Available data
* * *
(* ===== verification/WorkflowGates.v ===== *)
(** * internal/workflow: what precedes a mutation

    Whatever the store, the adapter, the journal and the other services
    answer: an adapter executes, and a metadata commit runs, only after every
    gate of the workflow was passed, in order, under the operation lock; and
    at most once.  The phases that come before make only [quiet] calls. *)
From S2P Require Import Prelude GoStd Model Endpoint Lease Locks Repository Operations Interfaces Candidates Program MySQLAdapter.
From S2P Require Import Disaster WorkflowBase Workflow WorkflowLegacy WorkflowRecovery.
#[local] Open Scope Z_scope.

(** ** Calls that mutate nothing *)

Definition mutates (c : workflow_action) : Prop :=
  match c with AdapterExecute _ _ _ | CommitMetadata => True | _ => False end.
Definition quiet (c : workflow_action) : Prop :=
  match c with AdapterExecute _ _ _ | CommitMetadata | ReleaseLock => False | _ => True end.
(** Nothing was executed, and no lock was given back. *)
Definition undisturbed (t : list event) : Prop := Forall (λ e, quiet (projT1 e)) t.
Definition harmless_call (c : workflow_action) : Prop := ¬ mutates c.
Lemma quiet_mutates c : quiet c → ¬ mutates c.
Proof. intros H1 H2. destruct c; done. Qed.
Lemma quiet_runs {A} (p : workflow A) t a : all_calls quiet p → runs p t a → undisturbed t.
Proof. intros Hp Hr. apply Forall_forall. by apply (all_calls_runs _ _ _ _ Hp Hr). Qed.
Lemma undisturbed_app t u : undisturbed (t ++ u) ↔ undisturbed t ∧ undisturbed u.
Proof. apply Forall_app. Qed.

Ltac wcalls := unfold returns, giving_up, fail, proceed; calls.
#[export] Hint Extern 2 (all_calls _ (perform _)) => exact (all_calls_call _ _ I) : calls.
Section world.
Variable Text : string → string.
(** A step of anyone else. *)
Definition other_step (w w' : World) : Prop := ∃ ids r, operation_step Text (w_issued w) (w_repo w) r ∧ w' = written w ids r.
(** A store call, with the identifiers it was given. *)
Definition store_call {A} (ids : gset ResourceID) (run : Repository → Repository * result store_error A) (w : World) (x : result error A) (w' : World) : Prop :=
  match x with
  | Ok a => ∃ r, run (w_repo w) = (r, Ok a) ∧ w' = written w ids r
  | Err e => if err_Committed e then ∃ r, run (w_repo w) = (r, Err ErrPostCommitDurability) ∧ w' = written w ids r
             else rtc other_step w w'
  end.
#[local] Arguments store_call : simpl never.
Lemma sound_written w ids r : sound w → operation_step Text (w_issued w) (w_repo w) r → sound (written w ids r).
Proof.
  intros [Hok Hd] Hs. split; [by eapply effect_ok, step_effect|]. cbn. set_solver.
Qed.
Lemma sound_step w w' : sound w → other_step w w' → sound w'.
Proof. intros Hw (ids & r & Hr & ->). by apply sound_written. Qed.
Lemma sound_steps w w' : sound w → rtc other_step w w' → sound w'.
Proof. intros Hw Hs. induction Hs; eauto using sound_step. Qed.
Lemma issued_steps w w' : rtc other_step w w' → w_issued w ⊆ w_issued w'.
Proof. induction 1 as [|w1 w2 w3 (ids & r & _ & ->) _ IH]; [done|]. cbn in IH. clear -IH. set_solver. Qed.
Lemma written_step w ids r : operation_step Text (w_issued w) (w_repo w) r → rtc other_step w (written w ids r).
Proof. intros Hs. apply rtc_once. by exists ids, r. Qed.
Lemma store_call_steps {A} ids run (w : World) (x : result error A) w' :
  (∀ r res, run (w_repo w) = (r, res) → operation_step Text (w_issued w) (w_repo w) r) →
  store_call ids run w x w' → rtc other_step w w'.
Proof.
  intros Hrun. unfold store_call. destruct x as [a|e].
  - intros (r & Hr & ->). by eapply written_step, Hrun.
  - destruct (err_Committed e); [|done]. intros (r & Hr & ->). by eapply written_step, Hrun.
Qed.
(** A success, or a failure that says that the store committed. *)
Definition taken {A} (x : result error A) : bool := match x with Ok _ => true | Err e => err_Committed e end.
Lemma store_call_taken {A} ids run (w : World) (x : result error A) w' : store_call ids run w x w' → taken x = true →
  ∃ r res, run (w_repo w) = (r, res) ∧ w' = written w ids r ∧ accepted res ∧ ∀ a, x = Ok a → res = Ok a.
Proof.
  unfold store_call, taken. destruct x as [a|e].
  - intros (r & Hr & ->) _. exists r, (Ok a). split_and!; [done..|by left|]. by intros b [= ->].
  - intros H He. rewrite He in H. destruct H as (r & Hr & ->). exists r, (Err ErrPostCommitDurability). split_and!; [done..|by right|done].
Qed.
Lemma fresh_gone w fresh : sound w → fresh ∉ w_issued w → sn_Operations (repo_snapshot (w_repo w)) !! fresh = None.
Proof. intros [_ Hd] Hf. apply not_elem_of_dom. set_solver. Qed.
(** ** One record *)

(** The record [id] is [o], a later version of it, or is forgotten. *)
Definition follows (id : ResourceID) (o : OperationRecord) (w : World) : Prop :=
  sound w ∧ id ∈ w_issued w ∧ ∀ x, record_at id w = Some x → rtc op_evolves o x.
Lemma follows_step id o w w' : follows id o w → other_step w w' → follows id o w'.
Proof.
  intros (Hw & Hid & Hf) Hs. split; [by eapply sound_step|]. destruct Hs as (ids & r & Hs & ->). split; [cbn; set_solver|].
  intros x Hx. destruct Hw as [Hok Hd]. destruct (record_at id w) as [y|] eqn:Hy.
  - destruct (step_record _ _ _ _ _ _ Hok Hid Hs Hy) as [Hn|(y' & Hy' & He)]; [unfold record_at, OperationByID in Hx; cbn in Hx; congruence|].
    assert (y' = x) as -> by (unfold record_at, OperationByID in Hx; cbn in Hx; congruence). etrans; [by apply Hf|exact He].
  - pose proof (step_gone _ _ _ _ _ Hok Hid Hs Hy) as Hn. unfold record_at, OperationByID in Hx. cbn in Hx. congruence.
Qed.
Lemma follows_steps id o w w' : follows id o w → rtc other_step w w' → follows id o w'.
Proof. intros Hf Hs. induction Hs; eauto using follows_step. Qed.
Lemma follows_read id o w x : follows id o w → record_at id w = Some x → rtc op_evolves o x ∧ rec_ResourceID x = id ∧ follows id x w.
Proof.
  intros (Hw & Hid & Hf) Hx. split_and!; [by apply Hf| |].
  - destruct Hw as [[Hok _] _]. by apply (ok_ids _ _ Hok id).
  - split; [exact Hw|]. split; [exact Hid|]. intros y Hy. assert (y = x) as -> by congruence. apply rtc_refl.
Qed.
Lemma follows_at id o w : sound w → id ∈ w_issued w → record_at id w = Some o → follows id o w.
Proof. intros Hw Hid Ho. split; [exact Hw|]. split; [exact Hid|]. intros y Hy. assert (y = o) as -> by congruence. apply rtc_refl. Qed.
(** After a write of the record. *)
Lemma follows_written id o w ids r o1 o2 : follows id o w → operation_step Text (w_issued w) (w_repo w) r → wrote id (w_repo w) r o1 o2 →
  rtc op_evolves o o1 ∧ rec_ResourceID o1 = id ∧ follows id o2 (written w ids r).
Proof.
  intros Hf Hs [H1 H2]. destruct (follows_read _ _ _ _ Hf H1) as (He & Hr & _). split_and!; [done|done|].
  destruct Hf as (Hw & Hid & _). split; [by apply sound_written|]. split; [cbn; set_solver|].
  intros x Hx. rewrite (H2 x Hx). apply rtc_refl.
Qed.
* * *
Action item
Return word for word the lines above from the line with "Variable Text : string → string." to the line with "Lemma sound_steps w", including both and leaving out all others.

Task solution
Variable Text : string → string.
(** A step of anyone else. *)
Definition other_step (w w' : World) : Prop := ∃ ids r, operation_step Text (w_issued w) (w_repo w) r ∧ w' = written w ids r.
(** A store call, with the identifiers it was given. *)
Definition store_call {A} (ids : gset ResourceID) (run : Repository → Repository * result store_error A) (w : World) (x : result error A) (w' : World) : Prop :=
  match x with
  | Ok a => ∃ r, run (w_repo w) = (r, Ok a) ∧ w' = written w ids r
  | Err e => if err_Committed e then ∃ r, run (w_repo w) = (r, Err ErrPostCommitDurability) ∧ w' = written w ids r
             else rtc other_step w w'
  end.
#[local] Arguments store_call : simpl never.
Lemma sound_written w ids r : sound w → operation_step Text (w_issued w) (w_repo w) r → sound (written w ids r).
Proof.
  intros [Hok Hd] Hs. split; [by eapply effect_ok, step_effect|]. cbn. set_solver.
Qed.
Lemma sound_step w w' : sound w → other_step w w' → sound w'.
Proof. intros Hw (ids & r & Hr & ->). by apply sound_written. Qed.
Lemma sound_steps w w' : sound w → rtc other_step w w' → sound w'.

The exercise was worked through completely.